(December 13, 2008 at 4:18 pm)Tiberius Wrote: (In response to the original post)
Hmmm. To be honest it looks like you are redefining the words in order to make them support your argument. Determinism isn't simply an event that has a definite number of causes, and indeterminism isn't simply an event with an indefinite number of causes. Determinism and indeterminism can only apply on the basis that everything in reality is known, and therefore you could see cause and effect completely.
In fact this is why indeterminism and determinism are not branches of science but that of philosophy. Science has commented on indeterminism by saying that the principle of uncertainty (if true) means that aspects of nature are truly random and spontaneous, but this in no way confirms either.
There is a further paradox which sets indeterminism and determinism into philosophy; the fact that an indeterministic and deterministic universe would look exactly the same to an internal observer (i.e. us). There is literally no way we can "re-run" time to see which is true.
I think that modern science and philosophy are so tightly linked that you can barely separate them as different branches.
Anyway you can not separate physical events from causality because each event hapens within space-time coordinates being always a link
in a chain of previous timely and posterior timely events.
The current event is always the effect of a multitude of previous events and the cause of a multitude of posterior events.
There can not be a physical event born out of nothing and it can not disappear in nothing.(Except the God allmighty who does not exist).

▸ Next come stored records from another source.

(** * youdao-dic: deduplicator, splitter and audio fetcher

    A shallow embedding of the three batch utilities of the repository
    ([book/extract_unique_words.py], [book/split_words.py] and
    [download_audio.py]) and the properties their specification states
    about them.

    Conventions of the embedding.
    - Python [str] values are [string]s (sequences of bytes, the UTF-8
      encoding of the text); Python [int]s are [nat] or [Z].
    - [str.lower] and [str.strip], which Python defines by the tables of
      its Unicode database, are the members of the class [str_methods];
      the tools and their properties are stated for every member of the
      class, and the concrete inputs are evaluated with the member
      [latin1_methods].
    - A JSON object that the tools use as a record (a word entry, a
      [FileStatus], the checkpoint) is a [Record]; the members of a word
      entry that the tools never look at are kept as an association list.
    - The file system, the network and the clock are explicit arguments;
      a read that raises is [None]. *)

From stdpp Require Import base list gmap strings sorting pretty.
From Stdlib Require Import ZArith Lia Ascii.

#[local] Set Warnings "-clear-no-such-hyp".

Local Open Scope Z_scope.
Local Open Scope nat_scope.

(** ** Data model *)

(** JSON values, for the members of a word entry that stay opaque. *)
#[local] Unset Elimination Schemes.
Inductive json : Type :=
  | JNull
  | JBool (b : bool)
  | JNum (z : Z)
  | JStr (s : string)
  | JArr (l : list json)
  | JObj (l : list (string * json)).
#[local] Set Elimination Schemes.

(** A word entry.  [headWord] and [wordRank] are the two members the
    tools read or write, typed as the input format has them (a string,
    a number), [None] when the member is absent; [fields] holds every
    other member. *)
Record word_obj : Type := WordObj {
  headWord : option string;
  wordRank : option Z;
  fields : list (string * json)
}.

(** [word_obj['wordRank'] = i] *)
Definition set_wordRank (i : nat) (w : word_obj) : word_obj :=
  {| headWord := headWord w; wordRank := Some (Z.of_nat i); fields := fields w |}.

(** ** Strings *)

(** What [str.lower] does to ASCII text: the letters A-Z are folded. *)
Definition lower_ascii (c : ascii) : ascii :=
  let n := N_of_ascii c in
  if ((65 <=? n) && (n <=? 90))%N then ascii_of_N (n + 32) else c.

Fixpoint ascii_lower (s : string) : string :=
  match s with
  | EmptyString => EmptyString
  | String c s' => String (lower_ascii c) (ascii_lower s')
  end.

(** [s.endswith(suffix)] *)
Definition endswith (s suffix : string) : bool :=
  String.prefix (String.rev suffix) (String.rev s).

(** [c in s] for a one-character [c] *)
Fixpoint contains (c : ascii) (s : string) : bool :=
  match s with
  | EmptyString => false
  | String c' s' => if decide (c' = c) then true else contains c s'
  end.

(** What [str.strip()] does to ASCII text: the white space of the ASCII
    range is removed at both ends. *)
Definition is_whitespace (c : ascii) : bool :=
  let n := N_of_ascii c in
  ((9 <=? n) && (n <=? 13) || (28 <=? n) && (n <=? 32))%N.

Fixpoint ascii_lstrip (s : string) : string :=
  match s with
  | EmptyString => EmptyString
  | String c s' => if is_whitespace c then ascii_lstrip s' else s
  end.

Definition ascii_strip (s : string) : string :=
  String.rev (ascii_lstrip (String.rev (ascii_lstrip s))).

(** Text all of whose bytes are below 128. *)
Fixpoint is_ascii (s : string) : bool :=
  match s with
  | EmptyString => true
  | String c s' => (N_of_ascii c <? 128)%N && is_ascii s'
  end.

(** [str.lower] and [str.strip].  Python defines the two methods on
    every Unicode character, by the tables of the Unicode database that
    comes with the interpreter: [lower] folds every cased letter and
    [strip] removes every character that [str.isspace] accepts.  The
    tables are not fixed here: the two methods are the members of a
    class, of which it is stated what they do to ASCII text, and the
    tools are defined, and their properties proved, for every member of
    the class, the methods of the interpreter among them. *)
Class str_methods : Type := StrMethods {
  lower : string → string;
  strip : string → string;
  lower_ascii_text : ∀ s, is_ascii s = true → lower s = ascii_lower s;
  strip_ascii_text : ∀ s, is_ascii s = true → strip s = ascii_strip s
}.

(** *** A member of the class

    The concrete inputs of the development are evaluated with the
    member [latin1_methods]: its [lower] is [str.lower] on text whose
    cased letters are ASCII or of the Latin-1 supplement, its [strip] is
    [str.strip] on every text. *)

(** The capital letters of the Latin-1 supplement, U+00C0 to U+00DE
    without the multiplication sign U+00D7: in UTF-8 the byte 195 and a
    byte from 128 to 158 other than 151.  The small letter is 32 further
    on. *)
Definition is_latin1_upper (c d : ascii) : bool :=
  let n := N_of_ascii d in
  ((N_of_ascii c =? 195) && (128 <=? n) && (n <=? 158) && negb (n =? 151))%N.
(** [str.lower] on a string of ASCII characters, where the letters [A]
    to [Z] are the only ones it changes. *)
Definition lower_ascii (c : Ascii.ascii) : Ascii.ascii :=
  let n := Ascii.nat_of_ascii c in
  if Nat.leb 65 n && Nat.leb n 90 then Ascii.ascii_of_nat (n + 32) else c.

Fixpoint lower (s : string) : string :=
  match s with
  | EmptyString => EmptyString
  | String c s' => String (lower_ascii c) (lower s')
  end.

(** Lines 22-37.  [rf_params], [n_estimators] and [max_depth] only reach
    the forests and are one [RFConfig]; [verbose] only prints. *)
Definition __init__ (n_states n_iter : nat) (rf_config : RFConfig) (tol : R)
  (mode : string) : MSRF :=
  {| n_states := n_states; n_iter := n_iter; rf_config := rf_config;
     tol := tol; mode := lower mode; experts := [];
     startprob_ := None; transmat_ := None; monitor_ := [] |}.

Definition set_transmat_ (T : Mat) (m : MSRF) : MSRF :=
  {| n_states := n_states m; n_iter := n_iter m; rf_config := rf_config m;
     tol := tol m; mode := mode m; experts := experts m;
     startprob_ := startprob_ m; transmat_ := Some T;
     monitor_ := monitor_ m |}.

Definition set_experts (es : list Expert) (m : MSRF) : MSRF :=
  {| n_states := n_states m; n_iter := n_iter m; rf_config := rf_config m;
     tol := tol m; mode := mode m; experts := es;
     startprob_ := startprob_ m; transmat_ := transmat_ m;
     monitor_ := monitor_ m |}.

Definition set_monitor_ (mon : list R) (m : MSRF) : MSRF :=
  {| n_states := n_states m; n_iter := n_iter m; rf_config := rf_config m;
     tol := tol m; mode := mode m; experts := experts m;
     startprob_ := startprob_ m; transmat_ := transmat_ m;
     monitor_ := mon |}.

(** *** [_init_params] *)

(** Lines 44-48: count the consecutive label pairs of the flattened data. *)
Definition count_transitions (K : nat) (labels : list nat) : result Mat :=
  forM (seq 0 (length labels - 1))
    (fun t trans_counts =>
       let curr_state := nth t labels 0%nat in
       let next_state := nth (S t) labels 0%nat in
       if Nat.ltb curr_state K && Nat.ltb next_state K
       then Ok (set2 curr_state next_state
                  (get2 trans_counts curr_state next_state + 1) trans_counts)
       else Raise IndexError)
    (zeros2 K K).
(** * tgModel: the composite model node of the tensegrity toolkit

    A shallow embedding of [src/core/tgModel.cpp].  Model objects live on
    a heap and refer to their children by raw pointer, so the embedding
    is a heap of nodes indexed by address, and every member function is a
    computation over that heap.  Recursion through child pointers is
    bounded by a fuel argument: the C++ recursion has no bound of its
    own (on a cyclic structure it never returns), and running out of
    fuel is reported as the outcome [Diverge].

    All objects are plain [tgModel] composites, so a virtual call on a
    child runs the function of this file.  [toString] and [operator<<]
    only format text and are left out. *)

From Stdlib Require Import SpecFloat.
From stdpp Require Import base option list gmap strings.

(** ** Data model *)

(** Addresses of heap-allocated [tgModel] objects. *)
Abbreviation addr := positive.

(** [tgModel*]: the null pointer or the address of an object. *)
Inductive ptr :=
  | NULL
  | Ptr (a : addr).

Global Instance ptr_eq_dec : EqDecision ptr.
Proof. solve_decision. Defined.

Definition is_null (p : ptr) : bool :=
  match p with NULL => true | Ptr _ => false end.

(** [tgTags] (from tgTaggable): a collection of labels. *)
Definition tgTags := list string.

(** Modelled from the spec: the class [abstractMarker] is declared in
    abstractMarker.h, which is not part of the sources at hand.  The spec
    describes a marker as an opaque payload with a tag set, copied as a
    plain value. *)
Record abstractMarker := mkMarker {
  payload : Z;
  marker_tags : tgTags
}.
(** * RentAlert backend: the background reminder-dispatch job

    A shallow embedding of the in-memory job registry and of the dispatch
    loop of the reminder-job service ([createReminderJob],
    [updateJobProgress], [getJobStatus], [cleanupOldJobs],
    [processRemindersInBackground]), of the handlers [sendReminders],
    [getJobStatus] and [getJobDetails] of the reminder controller, of
    [EventLog.logEvent] and of [sendBulkSMS] of the SMS service.

    The registry is the JavaScript [Map] named [jobs]; it is a [gmap] from
    job ids to job records.  The asynchronous functions are written in a
    small state-and-exception monad: the state holds the registry, the local
    variable [totalCost], the sequence of calls made to the external
    collaborators and every state the registry went through.  What the
    collaborators answer (a value, or a raised error) is given by an
    environment, so every theorem ranges over all their behaviours.  The
    process is single-threaded: the registry changes under a running function
    only while that function is suspended at an [await]. *)

From stdpp Require Import gmap strings list pretty.
From Stdlib Require Import ZArith Lia SpecFloat.

(** ** Data model *)

(** [status] of a job: ['processing'], ['completed'], ['failed']. *)
Inductive JobStatus := Processing | Completed | Failed.

(** [status] of a per-tenant result: ['sent'] or ['failed']. *)
Inductive DeliveryStatus := StatusSent | StatusFailed.

Module Detail.
(** One element of [job.details]. *)
Record t := mk {
  tenantId : string;
  tenantName : string;
  status : DeliveryStatus;
  cost : Z;
  error : option string
}.
End Detail.

Module Job.
(** The object stored in the [jobs] map.  [createReminderJob] writes no
    [error] key: an absent key and [null] are both [None]. *)
Record t := mk {
  id : string;
  status : JobStatus;
  total : Z;
  sent : Z;
  failed : Z;
  details : list Detail.t;
  totalCost : Z;
  startedAt : Z;
  completedAt : option Z;
  error : option string
}.
End Job.
(* ===== verification/_CoqProject ===== *)
-Q . S2P
Prelude.v
GoStd.v
GoJson.v
GoCodec.v
KubeTypes.v
ApiTypes.v
Data.v
Platform.v
Config.v
Sim.v
Status.v
Util.v
Metrics.v
ManagedPipelines.v
Grammar.v
Fetcher.v
Reconciler.v
Params.v
Extract.v
Contract.v
Manifests.v
Database.v
Storage.v
Components.v
ApiServer.v
JsonRoundtrip.v
Readiness.v
Gauges.v
Controller.v
Watches.v
Order.v
Lifecycle.v
Ready.v
Retry.v
Defaults.v
Startup.v
CacheView.v
Validation.v
(* ===== verification/Prelude.v ===== *)
(** * Data Science Pipelines Operator: a verified model of the controller

    The operator watches DataSciencePipelinesApplication resources (DSPA) and
    deploys, for each, an API server with its database, object store and
    agents.  This development models its Go code as executable definitions on
    an explicit state and proves what the code is meant to guarantee.  Names
    are those of the source; paths are relative to src/.

    ** How a run is modelled

    A function that has effects is a program [M A] (file Platform): from a state
    [St] it computes an outcome, the next state and the list of its calls to the
    outside.  The outcome is a value ([Ret]), a Go error ([Fail]) or a panic
    ([Panic]); [defer] runs a deferred call on all three.  [St] holds the object
    that was fetched and its working copy, the parameters, the status collector,
    the two shared caches, the gauges and the state [World] of everything
    outside.  An [event] is a call with whether it succeeded; reads of the
    clock, the environment and random numbers leave no event.

    Code that is not in the repository is a parameter: the class [Platform]
    lists the operations of the Kubernetes API, manifestival and the template
    engine, viper, the SQL driver, the MinIO client, registries and images, the
    Prometheus registry, quantities and the process.  What a theorem needs to
    know of them is a hypothesis or a class of laws of its own ([GaugeLaws],
    [ManifestLaws], [OwnerLaws], [map_order_ok], ...), and [Sim] is a concrete platform that
    satisfies them, on which the witnesses and examples run.

    ** Files and what they model

    - Prelude: programs, outcomes, weakest preconditions ([wp]), what a program
      calls ([emits]) and leaves alone ([keeps]), and general lemmas.
    - GoStd, GoJson, GoCodec: the parts of Go's standard library in use: strings
      and paths, encoding/json, base64 and SHA-256.
    - KubeTypes, ApiTypes (api/v1/dspipeline_types.go), Data
      (controllers/dspipeline_params.go, the structs): the data.
    - Platform, Sim: the outside, abstract and simulated.
    - Config (controllers/config/defaults.go), Util (controllers/util/util.go),
      Metrics (controllers/metrics.go).
    - Status (controllers/dspastatus/dspa_status.go): the status collector.
    - ManagedPipelines (controllers/managed_pipelines_validation.go,
      managed_pipeline_image_env.go), Fetcher
      (controllers/managed_pipelines_fetcher.go).
    - Reconciler: the reconciler and its cache of MLflow endpoints; Params and
      Extract: the parameters of a reconcile and [ExtractParams]
      (controllers/dspipeline_controller.go, dspipeline_params.go).
    - Manifests (controllers/config/templating.go, manifest.go and the appliers
      of the controller), Database, Storage, Components (common.go, webhook.go,
      persistence_agent.go, scheduled_workflow.go, workflow_controller.go,
      mlmd.go), ApiServer: one file of controllers/ each, or several.
    - Readiness: conditions of deployments, validation of managed pipelines,
      status update, gauges; Controller: [Reconcile], one definition per
      stretch; Watches: the owned kinds and event handlers of [SetupWithManager].
    - Startup (main.go, tls_profile.go): the start of the operator and the
      options of the manager's cache.
    - Specifications over several components, without code of their own:
      Contract, Order, Lifecycle, Ready, Retry, Gauges, Grammar,
      JsonRoundtrip, Defaults, CacheView, Validation.

    ** What is proved

    - The life of an application (Order, Lifecycle, Ready, Retry): the phases of
      a run; no component is touched before the database and the object store
      answered, each unless its health check is disabled; invalid managed
      pipelines stop the workloads and keep what was published; the finalizer is
      stored first and removed last; the status is written at the end of every
      run, one that fails or panics included; Ready is reported exactly when
      everything looked at is up; and a run that asks for nothing more has
      reported why.
    - What is reported (Status, Readiness, Metrics, Gauges): the published
      conditions are those of the last report of each component, Ready follows
      from them, transition times are kept, publishing is idempotent; the
      condition of a deployment is characterised; the gauges say what the
      conditions say, in whatever order the Go map is visited.
    - Managed pipelines (ManagedPipelines, Grammar, Fetcher, Validation): the
      manifest parser is the grammar of JSON; scanning layers computes the file
      that the layers, put on top of each other, make up (of the whiteouts,
      those of the file and of its directory count); the cache stays sound under every interleaving of its
      users, who never share a map with it; the allowlist of registries is
      enforced; and the verdict is about the image the registry serves.
    - Parameters (Extract, Contract, Defaults): extraction only reads, except
      for the application's config map of certificates; what it yields is well
      formed; passwords survive their encoding and have the strength asked for;
      defaults and limits are exact at their bounds.
    - Components (Database, Storage, Components, ApiServer, JsonRoundtrip): what
      each deploys, in which order, and when a health check may say yes; the
      sample configuration is read back as it was meant.
    - The manager (Startup, CacheView, Validation): a start-up that goes through
      had all it insists on; what the operator applies under an owner stays in
      its own view, and its changes request that owner; watching through
      the filtered cache triggers the same requests.

    ** Bounds and fuel

    Go's int and int64 are [Z]; where a value is narrowed (the time to live of a
    pipeline, [Params.to_int32]) or goes through a double, the conversion is
    written out.  The JSON
    parser recurses on the depth of nesting, which encoding/json limits to
    10,000 ([GoJson.maxNestingDepth]), and through the elements of an array or
    object with fuel, one more than the length of the text;
    [Grammar.texts_complete] shows that every text of the grammar is read with
    that.  All other recursion is
    structural, on the layers, entries, pods, conditions or template names it
    goes through; a password of n characters takes n steps.

    ** Concurrency

    A reconcile is sequential; reconciles of different applications share the
    manifest cache and the cache of MLflow endpoints.  Their operations under
    the mutex are atomic steps: [Fetcher.fetch_step] is the relation of what
    several callers may do, and its invariant holds along every interleaving.

    ** Not modelled

    Log messages and the texts of library errors; the creation and the event
    loop of the manager, flag parsing and the watch that viper keeps on the
    configuration file (main.go; what a change calls is
    [Startup.onConfigChange]); scheme registration
    (api/v1/groupversion_info.go); the generated deep copies (a copy of a value
    is the value; what is shared through pointers, the fetched object and its
    copy and the maps of the manifest cache, is modelled as state); the texts of
    the templates under config/, which only the template engine reads; contexts
    and timeouts of calls, which only let a call fail; and the test doubles of the repository. *)

From stdpp Require Import base gmap strings list fin_maps pretty.
From Stdlib Require Import ZArith Lia.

The cause as well as the effect can be whether deterministic or indeterministic or dual in some interlinked combination.
Now,physical laws which express the cause /effect relation between events are never absolute but always limited within the frame of certain
conventional margins.
I'm technical minded so let's take as an example a simple law known from high school,namely the law of Ohm, which is expressed as
U/R=I ,where U is the electrical voltage measured in Volts,R is the resistance measured in Ohms and I is the current measured in Amperes.
Take a resistor of 10 ohms, plug it in your power outlet of 220 volts and inserting an Ammeter in this circuit you'll measure exactly 22 amps.
You can repeat the experiment a lot of times and you'll always obtain the same result.
Does that mean that we have here a deterministic relation?
Obviously -yes, but only to be satisfactory for a technician and not for a scientist.
The scientst will measure all three parametres with increasingly accurate apparatuses and he will find that the results are always slightly different.
The cause of it can be that the voltage fluctuates prmanently for an indefinite number of reasons and so does the resistence as a result of influence of the ambient temperature or humidity or changes in the strucure of it's material during the repeated experiment.
The scientist will therefore rewrite the simple law of Ohm to a more complex one related to a certain number of external conditions.
Now repeating the experiment for a big number of times he will obtain a statistical result which has at it's core the determinisic values derived from Ohms basic law and at it's margins, the more experiments he has performed the more indeterministic values.
If the scientist will try to measure the three paremetres down to the level of subatomical particles he will be trapped in the uncertainity principle.
This was a simple experiment but more of such experiments can be imagined in every domain of science especially in byology where al laws ,even the most basical ones are of a statisical structure.
I think that I have made myself a little bit clearer when speaking about the duality of determinism and indeterminism.
I see the importance of recognition of this aspect as a law of nature for the benefit of atheism for reasons I have already expressed in previos threads.